═══ Supplied data

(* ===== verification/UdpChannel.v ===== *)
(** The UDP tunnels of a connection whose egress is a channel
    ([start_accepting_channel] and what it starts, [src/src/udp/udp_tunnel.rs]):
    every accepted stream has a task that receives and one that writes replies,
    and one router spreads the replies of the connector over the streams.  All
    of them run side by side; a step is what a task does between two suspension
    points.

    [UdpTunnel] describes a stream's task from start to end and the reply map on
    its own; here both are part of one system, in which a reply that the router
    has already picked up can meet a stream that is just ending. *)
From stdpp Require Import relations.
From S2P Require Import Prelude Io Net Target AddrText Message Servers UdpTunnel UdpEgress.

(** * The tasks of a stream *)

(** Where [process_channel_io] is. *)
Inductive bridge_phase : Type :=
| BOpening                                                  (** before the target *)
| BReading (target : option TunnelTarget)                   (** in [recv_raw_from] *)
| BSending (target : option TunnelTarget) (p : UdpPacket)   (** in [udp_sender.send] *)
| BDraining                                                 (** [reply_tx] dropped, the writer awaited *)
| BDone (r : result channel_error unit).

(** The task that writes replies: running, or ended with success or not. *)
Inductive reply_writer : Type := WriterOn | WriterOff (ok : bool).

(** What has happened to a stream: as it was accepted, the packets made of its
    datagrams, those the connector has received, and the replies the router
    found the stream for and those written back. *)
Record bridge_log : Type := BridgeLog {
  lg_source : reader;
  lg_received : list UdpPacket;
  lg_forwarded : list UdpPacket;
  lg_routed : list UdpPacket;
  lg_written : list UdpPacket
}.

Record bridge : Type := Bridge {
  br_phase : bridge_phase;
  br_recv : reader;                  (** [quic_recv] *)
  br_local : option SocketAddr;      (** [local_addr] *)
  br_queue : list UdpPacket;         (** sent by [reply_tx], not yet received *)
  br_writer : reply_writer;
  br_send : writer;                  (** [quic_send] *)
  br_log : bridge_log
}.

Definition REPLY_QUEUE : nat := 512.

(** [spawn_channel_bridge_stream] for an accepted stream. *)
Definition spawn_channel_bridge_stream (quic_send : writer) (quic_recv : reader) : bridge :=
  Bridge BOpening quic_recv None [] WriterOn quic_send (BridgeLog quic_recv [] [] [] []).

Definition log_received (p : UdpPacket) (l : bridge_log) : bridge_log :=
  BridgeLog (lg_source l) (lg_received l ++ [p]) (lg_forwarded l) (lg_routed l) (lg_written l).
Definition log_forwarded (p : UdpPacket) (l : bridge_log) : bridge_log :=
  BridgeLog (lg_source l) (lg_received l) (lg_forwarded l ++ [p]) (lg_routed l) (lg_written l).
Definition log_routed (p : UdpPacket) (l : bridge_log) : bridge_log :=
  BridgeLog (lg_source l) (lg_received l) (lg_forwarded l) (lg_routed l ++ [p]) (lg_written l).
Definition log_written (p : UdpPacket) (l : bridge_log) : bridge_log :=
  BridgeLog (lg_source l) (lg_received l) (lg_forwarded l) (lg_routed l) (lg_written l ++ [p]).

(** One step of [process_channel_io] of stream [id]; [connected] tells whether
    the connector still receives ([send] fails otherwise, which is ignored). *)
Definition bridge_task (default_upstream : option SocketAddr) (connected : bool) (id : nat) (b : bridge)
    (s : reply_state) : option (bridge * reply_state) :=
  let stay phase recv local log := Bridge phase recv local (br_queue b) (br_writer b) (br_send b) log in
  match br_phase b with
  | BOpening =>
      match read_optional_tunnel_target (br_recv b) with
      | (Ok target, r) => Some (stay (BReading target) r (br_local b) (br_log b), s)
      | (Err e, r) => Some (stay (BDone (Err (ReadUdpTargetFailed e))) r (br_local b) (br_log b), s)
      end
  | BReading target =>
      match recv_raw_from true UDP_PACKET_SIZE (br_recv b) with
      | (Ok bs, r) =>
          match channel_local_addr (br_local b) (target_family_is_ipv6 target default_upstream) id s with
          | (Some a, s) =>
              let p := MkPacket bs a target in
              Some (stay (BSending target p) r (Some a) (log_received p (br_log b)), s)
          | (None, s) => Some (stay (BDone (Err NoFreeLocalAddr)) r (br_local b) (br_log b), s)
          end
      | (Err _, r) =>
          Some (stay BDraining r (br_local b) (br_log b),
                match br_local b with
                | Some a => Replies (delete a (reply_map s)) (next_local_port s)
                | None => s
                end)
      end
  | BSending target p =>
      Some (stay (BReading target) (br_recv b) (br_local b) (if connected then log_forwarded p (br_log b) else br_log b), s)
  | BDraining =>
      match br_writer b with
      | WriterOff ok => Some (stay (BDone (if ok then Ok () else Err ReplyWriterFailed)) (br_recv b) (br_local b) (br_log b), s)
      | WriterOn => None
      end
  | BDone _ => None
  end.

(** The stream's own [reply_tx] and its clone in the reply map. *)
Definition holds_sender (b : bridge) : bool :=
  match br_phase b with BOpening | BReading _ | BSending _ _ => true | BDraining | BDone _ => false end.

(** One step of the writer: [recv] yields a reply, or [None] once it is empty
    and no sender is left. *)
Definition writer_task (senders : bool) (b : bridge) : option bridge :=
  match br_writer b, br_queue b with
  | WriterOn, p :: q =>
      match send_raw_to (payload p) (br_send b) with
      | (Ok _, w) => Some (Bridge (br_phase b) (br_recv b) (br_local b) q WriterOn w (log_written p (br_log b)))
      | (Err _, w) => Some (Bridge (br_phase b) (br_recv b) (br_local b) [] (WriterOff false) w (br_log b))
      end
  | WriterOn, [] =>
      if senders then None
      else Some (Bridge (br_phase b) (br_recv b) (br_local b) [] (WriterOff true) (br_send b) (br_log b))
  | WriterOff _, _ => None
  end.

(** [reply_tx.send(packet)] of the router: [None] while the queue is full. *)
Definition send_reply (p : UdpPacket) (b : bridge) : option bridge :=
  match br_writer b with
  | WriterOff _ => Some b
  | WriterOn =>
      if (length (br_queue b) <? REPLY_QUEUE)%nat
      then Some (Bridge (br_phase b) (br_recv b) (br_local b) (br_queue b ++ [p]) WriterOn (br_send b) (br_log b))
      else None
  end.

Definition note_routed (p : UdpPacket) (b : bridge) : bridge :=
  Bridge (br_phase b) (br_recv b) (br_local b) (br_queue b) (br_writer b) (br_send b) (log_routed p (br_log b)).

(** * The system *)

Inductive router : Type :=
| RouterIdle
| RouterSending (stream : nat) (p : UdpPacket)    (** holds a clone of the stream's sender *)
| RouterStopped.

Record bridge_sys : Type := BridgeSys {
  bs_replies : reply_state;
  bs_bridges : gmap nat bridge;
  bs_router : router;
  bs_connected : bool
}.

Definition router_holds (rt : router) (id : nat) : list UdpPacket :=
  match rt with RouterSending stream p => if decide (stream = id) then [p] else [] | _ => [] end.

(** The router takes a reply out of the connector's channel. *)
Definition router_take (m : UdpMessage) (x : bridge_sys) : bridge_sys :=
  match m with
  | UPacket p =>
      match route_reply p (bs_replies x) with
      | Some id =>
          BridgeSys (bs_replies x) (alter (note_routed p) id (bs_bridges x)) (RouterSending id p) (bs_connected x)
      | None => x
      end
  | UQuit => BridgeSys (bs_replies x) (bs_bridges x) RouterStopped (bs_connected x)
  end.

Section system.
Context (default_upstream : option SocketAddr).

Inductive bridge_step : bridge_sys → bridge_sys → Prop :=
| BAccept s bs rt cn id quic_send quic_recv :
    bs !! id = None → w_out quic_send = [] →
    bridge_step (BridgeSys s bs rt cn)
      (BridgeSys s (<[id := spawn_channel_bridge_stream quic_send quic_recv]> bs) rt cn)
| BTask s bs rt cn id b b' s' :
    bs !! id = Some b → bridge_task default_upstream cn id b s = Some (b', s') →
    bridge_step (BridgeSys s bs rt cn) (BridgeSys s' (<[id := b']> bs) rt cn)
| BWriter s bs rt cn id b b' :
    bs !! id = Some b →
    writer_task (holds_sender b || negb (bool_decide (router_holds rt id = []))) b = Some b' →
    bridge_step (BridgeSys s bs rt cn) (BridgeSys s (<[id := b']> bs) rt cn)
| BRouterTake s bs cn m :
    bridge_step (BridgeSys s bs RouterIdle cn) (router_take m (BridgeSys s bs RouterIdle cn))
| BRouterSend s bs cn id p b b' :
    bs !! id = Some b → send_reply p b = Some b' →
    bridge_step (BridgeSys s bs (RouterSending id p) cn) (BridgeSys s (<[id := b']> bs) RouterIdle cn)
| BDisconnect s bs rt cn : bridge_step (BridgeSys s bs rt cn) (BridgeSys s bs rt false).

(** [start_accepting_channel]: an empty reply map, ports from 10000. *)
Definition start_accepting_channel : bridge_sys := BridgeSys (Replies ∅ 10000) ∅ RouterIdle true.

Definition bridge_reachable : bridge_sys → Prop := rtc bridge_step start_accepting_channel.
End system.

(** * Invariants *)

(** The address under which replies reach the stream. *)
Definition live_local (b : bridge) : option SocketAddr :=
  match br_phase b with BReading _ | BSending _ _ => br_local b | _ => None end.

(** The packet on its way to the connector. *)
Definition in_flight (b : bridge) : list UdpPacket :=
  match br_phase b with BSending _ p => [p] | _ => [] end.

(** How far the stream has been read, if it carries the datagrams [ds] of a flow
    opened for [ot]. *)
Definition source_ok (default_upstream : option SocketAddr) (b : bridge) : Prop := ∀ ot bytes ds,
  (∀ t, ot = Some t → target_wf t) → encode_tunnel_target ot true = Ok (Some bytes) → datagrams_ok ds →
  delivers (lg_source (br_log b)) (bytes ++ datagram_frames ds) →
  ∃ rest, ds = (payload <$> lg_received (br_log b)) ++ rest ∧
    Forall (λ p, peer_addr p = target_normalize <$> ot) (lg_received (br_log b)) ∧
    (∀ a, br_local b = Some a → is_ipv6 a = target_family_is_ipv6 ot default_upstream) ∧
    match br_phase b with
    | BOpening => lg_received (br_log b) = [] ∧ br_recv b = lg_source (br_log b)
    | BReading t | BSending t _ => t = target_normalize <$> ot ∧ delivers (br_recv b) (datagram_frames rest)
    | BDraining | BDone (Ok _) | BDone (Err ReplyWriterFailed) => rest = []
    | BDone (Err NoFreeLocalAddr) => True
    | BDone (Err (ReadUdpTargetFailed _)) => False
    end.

══════

Action item: In the reply, include exactly the lines from the beginning of the entries above through the line holding "and one router", and nothing besides.

Written reply:
(* ===== verification/UdpChannel.v ===== *)
(** The UDP tunnels of a connection whose egress is a channel
    ([start_accepting_channel] and what it starts, [src/src/udp/udp_tunnel.rs]):
    every accepted stream has a task that receives and one that writes replies,
    and one router spreads the replies of the connector over the streams.  All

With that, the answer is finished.